During the past seven years, I have written a fair number of posts regarding wellness programs offered by employers. The core message of all blogs suggests that employers must have realistic expectations about what wellness initiatives will or will not do within the workplace.

A recent randomized clinical study published in JAMA is yet another reminder for employers to have tepid expectations when trying to keep their employees happy, healthy and less likely to incur more health costs. The study found that workplace wellness programs do not cut healthcare costs for employers, reduce absenteeism or improve the health of employees.

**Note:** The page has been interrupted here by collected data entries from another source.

(** * URL reputation lookups: normalisation, feed cache and aggregation

    A shallow embedding of [src/server/osint.js] and the properties its
    specification states about it.

    Text is a list of bytes: the UTF-8 encoding of the JavaScript string.
    Every function of the platform that the code calls ([String.prototype.trim],
    [toLowerCase], the [URL] class, [encodeURIComponent]) is modelled next to
    the place it is first needed.  What the [URL] class does with a host that
    holds Unicode or an IPv6 address is not modelled but taken from the
    platform as it is: see [Platform]. *)

From Stdlib Require Import Ascii String ZArith NArith Lia List Bool.
From stdpp Require Import base option list gmap strings.

Local Open Scope char_scope.
Local Open Scope list_scope.

(** ** Text *)

Abbreviation str := (list ascii).

(** A literal of the source. *)
Definition lit (s : string) : str := list_ascii_of_string s.

Module Text.

Definition code (c : ascii) : N := N_of_ascii c.

Definition in_range (lo hi : N) (c : ascii) : bool :=
  (lo <=? code c)%N && (code c <=? hi)%N.

Definition is_upper : ascii -> bool := in_range 65 90.
Definition is_lower : ascii -> bool := in_range 97 122.
Definition is_digit : ascii -> bool := in_range 48 57.
Definition is_alpha (c : ascii) : bool := is_upper c || is_lower c.
Definition is_alnum (c : ascii) : bool := is_alpha c || is_digit c.
Definition is_ascii (c : ascii) : bool := (code c <? 128)%N.

(** [toLowerCase], on the ASCII letters.  The source applies it to a
    serialised URL and to a host name, which are ASCII, and to a response
    body that is then compared with ["true"]: no character outside ASCII
    lower-cases to one of t, r, u, e. *)
Definition lower_char (c : ascii) : ascii :=
  if is_upper c then ascii_of_N (code c + 32) else c.

Definition toLowerCase (s : str) : str := map lower_char s.

(** White space of ECMAScript ([WhiteSpace] and [LineTerminator]), which
    [trim] removes and [\s] matches.  [ws_len s] is the number of bytes of
    the white-space character at the head of [s], 0 when there is none. *)
Definition is_ws1 (c : ascii) : bool :=
  match c with
  | "009" | "010" | "011" | "012" | "013" | " " => true
  | _ => false
  end.
(** C3.  For ciphertexts [ctIn] and [ctOut] and every
    [logBatchSize]: if [ctIn] or [ctOut] does not have degree 1, [Average]
    fails with InvalidOperand; if both have degree 1 and [logBatchSize]
    exceeds the log-slot-count of [ctIn], it fails with InvalidParameter;
    in both cases the store, and so [ctOut], is as it was. *)
Theorem average_precondition_failures (ctIn ctOut : nat) (logBatchSize : Z)
    st cin cout :
  st !! ctIn = Some cin ->
  st !! ctOut = Some cout ->
  (Degree cin <> 1 \/ Degree cout <> 1 ->
   Average ctIn logBatchSize ctOut st = (st, Panic InvalidOperand)) /\
  (Degree cin = 1 -> Degree cout = 1 -> logBatchSize > LogSlots cin ->
   Average ctIn logBatchSize ctOut st = (st, Panic InvalidParameter)).
Proof.
  intros Hin Hout. unfold Average, bind, throw, ret.
  rewrite (load_Some _ _ _ Hin). split.
  - intros Hdeg. destruct (Z.eqb_spec (Degree cin) 1) as [Hd1|Hd1]; simpl; [|done].
    rewrite (load_Some _ _ _ Hout).
    destruct (Z.eqb_spec (Degree cout) 1); simpl; [|done]. lia.
  - intros Hd1 Hd2 Hgt. rewrite Hd1. simpl.
    rewrite (load_Some _ _ _ Hout), Hd2. simpl.
    rewrite Z.gtb_ltb. destruct (Z.ltb_spec (LogSlots cin) logBatchSize); [done|lia].
Qed.

(** C9. In [Average], for a limb of prime modulus [q] (a [uint64]) and a
    reduction count [n] (a [uint64]) coprime to [q], the scalar
    [invN = MForm(ModExp(n, q - 2, q), q)] satisfies
    [(n * invN) mod q = MontgomeryOne q], the Montgomery representation of
    one modulo [q]. *)
Theorem invN_montgomery_inverse (s : SubRing) (n : Z) :
  Z.prime (Modulus s) ->
  Modulus s < 2 ^ 64 ->
  0 <= n < 2 ^ 64 ->
  Z.gcd n (Modulus s) = 1 ->
  (n * invN n s) mod Modulus s = MontgomeryOne (Modulus s).
Proof.
  intros Hq Hq64 Hn Hgcd. set (q := Modulus s) in *.
  pose proof (Z.prime_ge_2 q Hq) as Hq2.
  unfold invN, MForm, ModExp, MontgomeryOne, usub, uint64. fold q.
  rewrite (Z.mod_small n), (Z.mod_small (q - 2)) by lia.
  assert (Hnz : n mod q <> 0).
  { intros Hdiv. apply Z.mod_divide in Hdiv; [|lia].
    assert (Hqq : (q | Z.gcd n q)) by (apply Z.gcd_greatest; [done|reflexivity]).
    rewrite Hgcd in Hqq. apply Z.divide_1_r_nonneg in Hqq; lia. }
  rewrite Z.mul_mod_idemp_r by lia.
  rewrite Z.mul_assoc, <- Z.mul_mod_idemp_l by lia.
  rewrite Z.mul_mod_idemp_r by lia.
  replace (n * n ^ (q - 2)) with (n ^ (q - 1)).
  2:{ replace (q - 1) with (Z.succ (q - 2)) by lia. rewrite Z.pow_succ_r; lia. }
  rewrite (Z.fermat_nz q n Hq Hnz), Z.mul_1_l. done.
Qed.

End AverageFacts.

Section AverageLoop.
Context {eval : Evaluator}.
Implicit Types (st : store) (cin cout ct : Ciphertext) (rin rout : list (list Z)).

Lemma index_Some {A} (a : list A) (i : nat) (x : A) :
  a !! i = Some x -> index a (Z.of_nat i) = Ok x.
Proof.
  intros Hi. unfold index. destruct (Z.ltb_spec (Z.of_nat i) 0); [lia|].
  by rewrite Nat2Z.id, Hi.
Qed.

Lemma scaled_rows_lookup (n : Z) (k j : nat) rin rout :
  scaled_rows n k rin rout !! j
  = (fun p2 =>
       if decide (j < k)%nat then
         match SubRings !! j, rin !! j with
         | Some s, Some p1 => MulScalarMontgomery s p1 (invN n s) p2
         | _, _ => p2
         end
       else p2) <$> rout !! j.
Proof. unfold scaled_rows. by rewrite list_lookup_imap. Qed.

Lemma scaled_rows_lookup_ge (n : Z) (k j : nat) rin rout :
  (k <= j)%nat -> scaled_rows n k rin rout !! j = rout !! j.
Proof.
  intros Hj. rewrite scaled_rows_lookup.
  destruct (decide (j < k)%nat); [lia|]. by destruct (rout !! j).
Qed.

Lemma scaled_rows_0 (n : Z) rin rout : scaled_rows n 0 rin rout = rout.
Proof.
  apply list_eq. intros j. apply scaled_rows_lookup_ge. lia.
Qed.

Lemma scaled_rows_step (n : Z) (k : nat) rin rout s p1 p2 :
  SubRings !! k = Some s -> rin !! k = Some p1 -> rout !! k = Some p2 ->
  <[k := MulScalarMontgomery s p1 (invN n s) p2]> (scaled_rows n k rin rout)
  = scaled_rows n (S k) rin rout.
Proof.
  intros Hs Hp1 Hp2. apply list_eq. intros j.
  destruct (decide (j = k)) as [->|Hjk].
  - rewrite list_lookup_insert_eq.
    2:{ unfold scaled_rows. rewrite length_imap. by eapply lookup_lt_Some. }
    rewrite scaled_rows_lookup, Hp2, Hs, Hp1. simpl.
    destruct (decide (k < S k)%nat); [done|lia].
  - rewrite list_lookup_insert_ne by done.
    rewrite !scaled_rows_lookup.
    destruct (decide (j < k)%nat), (decide (j < S k)%nat); try done; lia.
Qed.

Lemma scale_limb_run (ctIn ctOut c i : nat) (s : SubRing) (k : Z) st
    cin cout pin p1 pout p2 :
  st !! ctIn = Some cin -> Value cin !! c = Some pin -> Coeffs pin !! i = Some p1 ->
  st !! ctOut = Some cout -> Value cout !! c = Some pout -> Coeffs pout !! i = Some p2 ->
  scale_limb ctIn ctOut (Z.of_nat c) (Z.of_nat i) s k st
  = (<[ctOut :=
        {| Value := <[c := {| Coeffs := <[i := MulScalarMontgomery s p1 k p2]>
                                          (Coeffs pout) |}]> (Value cout);
           LogSlots := LogSlots cout |}]> st, Ok tt).
Proof.
  intros Hin Hpin Hp1 Hout Hpout Hp2. unfold scale_limb, bind, lift.
  rewrite (load_Some _ _ _ Hin), (index_Some _ _ _ Hpin), (index_Some _ _ _ Hp1).
  rewrite (load_Some _ _ _ Hout), (index_Some _ _ _ Hpout), (index_Some _ _ _ Hp2).
  by rewrite !Nat2Z.id.
Qed.

Lemma scaled_ct_two (n : Z) (k : nat) cin cout a0 a1 b0 b1 :
  Value cin = [a0; a1] -> Value cout = [b0; b1] ->
  scaled_ct n k cin cout
  = {| Value := [ {| Coeffs := scaled_rows n k (Coeffs a0) (Coeffs b0) |};
                  {| Coeffs := scaled_rows n k (Coeffs a1) (Coeffs b1) |} ];
       LogSlots := LogSlots cout |}.
Proof. intros Hin Hout. unfold scaled_ct. rewrite Hin, Hout. done. Qed.

Lemma scaled_ct_0 (n : Z) cin cout a0 a1 b0 b1 :
  Value cin = [a0; a1] -> Value cout = [b0; b1] ->
  scaled_ct n 0 cin cout = cout.
Proof.
  intros Hin Hout. rewrite (scaled_ct_two n 0 cin cout a0 a1 b0 b1 Hin Hout).
  rewrite !scaled_rows_0. destruct cout as [vs ls]; simpl in *. subst vs.
  by destruct b0, b1.
Qed.

(** One iteration of the loop, on the store where the limbs below [k]
    have been scaled. *)
Lemma scale_step (ctIn ctOut : nat) (n : Z) (k : nat) (s : SubRing) st
    cin cout a0 a1 b0 b1 :
  st !! ctIn = Some cin -> st !! ctOut = Some cout ->
  Value cin = [a0; a1] -> Value cout = [b0; b1] ->
  SubRings !! k = Some s ->
  (k < length (Coeffs a0))%nat -> (k < length (Coeffs a1))%nat ->
  (k < length (Coeffs b0))%nat -> (k < length (Coeffs b1))%nat ->
  (scale_limb ctIn ctOut 0 (Z.of_nat k) s (invN n s) ;;
   scale_limb ctIn ctOut 1 (Z.of_nat k) s (invN n s))
    (<[ctOut := scaled_ct n k cin cout]> st)
  = (<[ctOut := scaled_ct n (S k) cin cout]> st, Ok tt).
Proof.
  intros Hin Hout Hvin Hvout Hs Ha0 Ha1 Hb0 Hb1.
  apply lookup_lt_is_Some_2 in Ha0 as [ra0 Hra0], Ha1 as [ra1 Hra1].
  apply lookup_lt_is_Some_2 in Hb0 as [rb0 Hrb0], Hb1 as [rb1 Hrb1].
  rewrite !(scaled_ct_two n _ cin cout a0 a1 b0 b1 Hvin Hvout).
  set (A := {| Value := [ {| Coeffs := scaled_rows n k (Coeffs a0) (Coeffs b0) |};
                          {| Coeffs := scaled_rows n k (Coeffs a1) (Coeffs b1) |} ];
               LogSlots := LogSlots cout |}).
  set (B := {| Value := [ {| Coeffs := scaled_rows n (S k) (Coeffs a0) (Coeffs b0) |};
                          {| Coeffs := scaled_rows n k (Coeffs a1) (Coeffs b1) |} ];
               LogSlots := LogSlots cout |}).
  unfold bind.
  (* the component 0 *)
  assert (H0 : scale_limb ctIn ctOut 0 (Z.of_nat k) s (invN n s) (<[ctOut := A]> st)
               = (<[ctOut := B]> st, Ok tt)).
  { destruct (decide (ctIn = ctOut)) as [->|Hne].
    - assert (cin = cout) as -> by congruence.
      assert (a0 = b0 /\ a1 = b1) as [-> ->] by (split; congruence).
      pose proof (scale_limb_run ctOut ctOut 0 k s (invN n s) (<[ctOut := A]> st) A A
                 _ rb0 _ rb0 (lookup_insert_eq _ _ _) eq_refl
                 ltac:(simpl; by rewrite scaled_rows_lookup_ge by lia)
                 (lookup_insert_eq _ _ _) eq_refl
                 ltac:(simpl; by rewrite scaled_rows_lookup_ge by lia)) as H0.
      change (Z.of_nat 0) with 0 in H0. rewrite H0.
      rewrite insert_insert_eq. simpl.
      by rewrite (scaled_rows_step n k _ _ s rb0 rb0 Hs Hrb0 Hrb0).
    - pose proof (scale_limb_run ctIn ctOut 0 k s (invN n s) (<[ctOut := A]> st) cin A
                 a0 ra0 _ rb0
                 ltac:(by rewrite lookup_insert_ne) ltac:(by rewrite Hvin) Hra0
                 (lookup_insert_eq _ _ _) eq_refl
                 ltac:(simpl; by rewrite scaled_rows_lookup_ge by lia)) as H0.
      change (Z.of_nat 0) with 0 in H0. rewrite H0.
      rewrite insert_insert_eq. simpl.
      by rewrite (scaled_rows_step n k _ _ s ra0 rb0 Hs Hra0 Hrb0). }
  rewrite H0.
  (* the component 1 *)
  destruct (decide (ctIn = ctOut)) as [->|Hne].
  - assert (cin = cout) as -> by congruence.
    assert (a0 = b0 /\ a1 = b1) as [-> ->] by (split; congruence).
    pose proof (scale_limb_run ctOut ctOut 1 k s (invN n s) (<[ctOut := B]> st) B B
               _ rb1 _ rb1 (lookup_insert_eq _ _ _) eq_refl
               ltac:(simpl; by rewrite scaled_rows_lookup_ge by lia)
               (lookup_insert_eq _ _ _) eq_refl
               ltac:(simpl; by rewrite scaled_rows_lookup_ge by lia)) as H1.
    change (Z.of_nat 1) with 1 in H1. rewrite H1.
    rewrite insert_insert_eq. simpl.
    by rewrite (scaled_rows_step n k _ _ s rb1 rb1 Hs Hrb1 Hrb1).
  - pose proof (scale_limb_run ctIn ctOut 1 k s (invN n s) (<[ctOut := B]> st) cin B
               a1 ra1 _ rb1
               ltac:(by rewrite lookup_insert_ne) ltac:(by rewrite Hvin) Hra1
               (lookup_insert_eq _ _ _) eq_refl
               ltac:(simpl; by rewrite scaled_rows_lookup_ge by lia)) as H1.
    change (Z.of_nat 1) with 1 in H1. rewrite H1.
    rewrite insert_insert_eq. simpl.
    by rewrite (scaled_rows_step n k _ _ s ra1 rb1 Hs Hra1 Hrb1).
Qed.
Definition compress (hs : list Z) (block : list Z) : list Z :=
  let w16 := map (be 256) (groups 4 16 block) in
  let w := w16 ++ schedule 48 w16 in
  map (fun p => add32 (fst p) (snd p)) (combine hs (fold_left round (combine K w) hs)).

Definition bytes_of_string (s : string) : list Z :=
  map (fun c => Z.of_N (N_of_ascii c)) (list_ascii_of_string s).

(** [int(hashlib.sha256(bytes).hexdigest(), 16)] *)
Definition digest (msg : list Z) : Z :=
  let p := pad msg in
  be 4294967296 (fold_left compress (groups 64 (Nat.div (length p) 64) p) H0).

End SHA256.

(** ** Python built-ins used by the sources *)
Module Py.

(** [s < t] on [str]: lexicographic on code points, which on UTF-8 is
    lexicographic on bytes *)
Fixpoint str_lt (s t : string) : bool :=
  match s, t with
  | _, EmptyString => false
  | EmptyString, String _ _ => true
  | String a s', String b t' =>
      if N.ltb (N_of_ascii a) (N_of_ascii b) then true
      else if N.ltb (N_of_ascii b) (N_of_ascii a) then false
      else str_lt s' t'
  end.

(** [x < y] on tuples [(int, str)]: the first differing component decides *)
Definition tuple_lt (x y : Z * string) : bool :=
  if Z.eqb x.1 y.1 then str_lt x.2 y.2 else Z.ltb x.1 y.1.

From the University of Chicago and Harvard, researchers used a large-scale approach that was peer-reviewed and included a more sophisticated design when analyzing BJ’s Wholesale Clubs. BJ’s has about 33,000 employees across 160 clubs. This analysis compared 20 randomly-assigned clubs that offered wellness programs with 140 BJ’s clubs that did not.

After 18 months of timeline analysis, this study revealed that wellness programs did not result in health measure differences, such as: improved blood sugar or glucose levels, reduced healthcare costs or absenteeism, or impacted job performance in a positive manner. In other words, employees with a wellness program did not experience reduced healthcare costs and other desired affects. I suppose one could argue that a year and one half was not enough comparison time to develop these conclusions.

One of the authors of this study, Katherine Baicker, dean of the Harris School of Public Policy at the University of Chicago, put it quite succinctly in a Kaiser Health News article: “[But] if employers are offering these programs in hopes that health spending and absenteeism will go down, this study should give them pause.”

What are your expectations about workplace wellness? Do you believe such programs, when appropriately and thoughtfully implemented, will greatly mitigate your healthcare costs, improve workforce productivity and reduce absenteeism? Maybe you feel these programs are a waste. From our 2012 Iowa Employer Benefits Study, employers shared their perceived ‘return on investment’ on the programs they currently had in place.

According to a 2013 “Workplace Wellness Programs Study” by researchers at the RAND Corporation, these programs only have a modest effect. This runs contrary to claims made by wellness firms that sell workplace wellness programs to employers. The report found that people who participate in wellness initiatives lose an average of only one pound a year for three years. Another finding is that employee participation in such plans “was not associated with significant reductions in total cholesterol level.” Smoking-cessation programs show some potential, but only “in the short term.”

Most likely, both skeptics and supporters of wellness initiatives will find ammunition to support their cause. Workplace wellness programs have grown to an $8 billion industry in the U.S., primarily as a direct result of rising employer health insurance costs.

This latest report may help stabilize any pre-conceived lofty expectations each of us may have about the benefits of workplace wellness programs. However, it must be noted that some employers have found value in these programs.